[Stored data entries]
(** * neolum-automata-lab: the automata library ([@/lib/automata])

    A shallow embedding of the regex -> NFA-lambda -> NFA -> DFA pipeline,
    of the string matcher and of the edge-list ingestor, followed by the
    properties the specification states about them.

    Conventions of the embedding.
    - A JavaScript string is the list of its UTF-16 code units ([jstring]).
    - A JavaScript [Set] or [Map] is a duplicate-free list in insertion
      order, which is also its iteration order.
    - [State] objects are mutable and shared by reference in the source
      (fragments and state arrays point to the same objects), so they live
      in a heap; arrays of states are lists of references.
    - Loops whose termination is not structural take fuel; running out of
      fuel, like following a reference that was never allocated, yields
      [None].  Totality is proved separately.
    - The recursion of [parse] takes its depth from the call stack;
      [regexToNFALambdaWithin] makes the room on the stack explicit, and
      [regexToNFALambda] gives [parse] the room that its input needs. *)

From Stdlib Require Import Ascii String.
From Stdlib Require Import List NArith Arith Bool Lia.
From Stdlib Require Decimal DecimalNat.
Import ListNotations.
Local Open Scope list_scope.
Local Open Scope nat_scope.

(* ================================================================== *)
(** ** JavaScript strings *)

Definition jstring := list N.

Fixpoint str_eqb (a b : jstring) : bool :=
  match a, b with
  | [], [] => true
  | x :: a', y :: b' => N.eqb x y && str_eqb a' b'
  | _, _ => false
  end.

(** An ASCII literal as a JavaScript string. *)
Definition lit (s : String.string) : jstring :=
  map N_of_ascii (list_ascii_of_string s).
(** * The Tavus conversation relay

    A shallow embedding of the two request handlers of the repository,

    - [Server.do_POST] and [Server.do_OPTIONS]: the [http.server] variant
      of [api/create_tavus_server.py];
    - [Flask.create_conversation]: the Flask variant of
      [api/create_conversation.py];

    together with the facts about the payload they forward to the Tavus
    API and about the response they hand back to the caller.

    The handlers are pure functions of the inbound request. What the
    Python libraries do ([int], [rfile.read], [bytes.decode], [json.loads],
    with the exceptions they raise) and what the upstream answers
    ([requests.post], [Response.json()]) are parameters of the model, so
    a theorem holds whatever these do. Every run records the outbound calls
    it issued and ends either with a response or with an exception that
    the handler does not catch. *)

From Stdlib Require Import ZArith String Ascii Floats.
From stdpp Require Import gmap strings list fin_maps.

Set Warnings "-register-all,-clear-no-such-hyp".

Open Scope Z_scope.

(** ** Python values *)

(** What [json.loads] produces and [json.dumps] consumes. A [dict] keeps no
    order that the handlers depend on, so it is a finite map. *)
Inductive value :=
| PyNone
| PyBool (b : bool)
| PyInt (n : Z)
| PyFloat (x : float)
| PyStr (s : string)
| PyList (l : list value)
| PyDict (d : gmap string value).

Definition bytes := list Byte.byte.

-- Exercise goal --
The reply should restate the records above in full, character for character.

-- Exercise output --
(** * neolum-automata-lab: the automata library ([@/lib/automata])

    A shallow embedding of the regex -> NFA-lambda -> NFA -> DFA pipeline,
    of the string matcher and of the edge-list ingestor, followed by the
    properties the specification states about them.

    Conventions of the embedding.
    - A JavaScript string is the list of its UTF-16 code units ([jstring]).
    - A JavaScript [Set] or [Map] is a duplicate-free list in insertion
      order, which is also its iteration order.
    - [State] objects are mutable and shared by reference in the source
      (fragments and state arrays point to the same objects), so they live
      in a heap; arrays of states are lists of references.
    - Loops whose termination is not structural take fuel; running out of
      fuel, like following a reference that was never allocated, yields
      [None].  Totality is proved separately.
    - The recursion of [parse] takes its depth from the call stack;
      [regexToNFALambdaWithin] makes the room on the stack explicit, and
      [regexToNFALambda] gives [parse] the room that its input needs. *)

From Stdlib Require Import Ascii String.
From Stdlib Require Import List NArith Arith Bool Lia.
From Stdlib Require Decimal DecimalNat.
Import ListNotations.
Local Open Scope list_scope.
Local Open Scope nat_scope.

(* ================================================================== *)
(** ** JavaScript strings *)

Definition jstring := list N.

Fixpoint str_eqb (a b : jstring) : bool :=
  match a, b with
  | [], [] => true
  | x :: a', y :: b' => N.eqb x y && str_eqb a' b'
  | _, _ => false
  end.

(** An ASCII literal as a JavaScript string. *)
Definition lit (s : String.string) : jstring :=
  map N_of_ascii (list_ascii_of_string s).
(** * The Tavus conversation relay

    A shallow embedding of the two request handlers of the repository,

    - [Server.do_POST] and [Server.do_OPTIONS]: the [http.server] variant
      of [api/create_tavus_server.py];
    - [Flask.create_conversation]: the Flask variant of
      [api/create_conversation.py];

    together with the facts about the payload they forward to the Tavus
    API and about the response they hand back to the caller.

    The handlers are pure functions of the inbound request. What the
    Python libraries do ([int], [rfile.read], [bytes.decode], [json.loads],
    with the exceptions they raise) and what the upstream answers
    ([requests.post], [Response.json()]) are parameters of the model, so
    a theorem holds whatever these do. Every run records the outbound calls
    it issued and ends either with a response or with an exception that
    the handler does not catch. *)

From Stdlib Require Import ZArith String Ascii Floats.
From stdpp Require Import gmap strings list fin_maps.

Set Warnings "-register-all,-clear-no-such-hyp".

Open Scope Z_scope.

(** ** Python values *)

(** What [json.loads] produces and [json.dumps] consumes. A [dict] keeps no
    order that the handlers depend on, so it is a finite map. *)
Inductive value :=
| PyNone
| PyBool (b : bool)
| PyInt (n : Z)
| PyFloat (x : float)
| PyStr (s : string)
| PyList (l : list value)
| PyDict (d : gmap string value).

Definition bytes := list Byte.byte.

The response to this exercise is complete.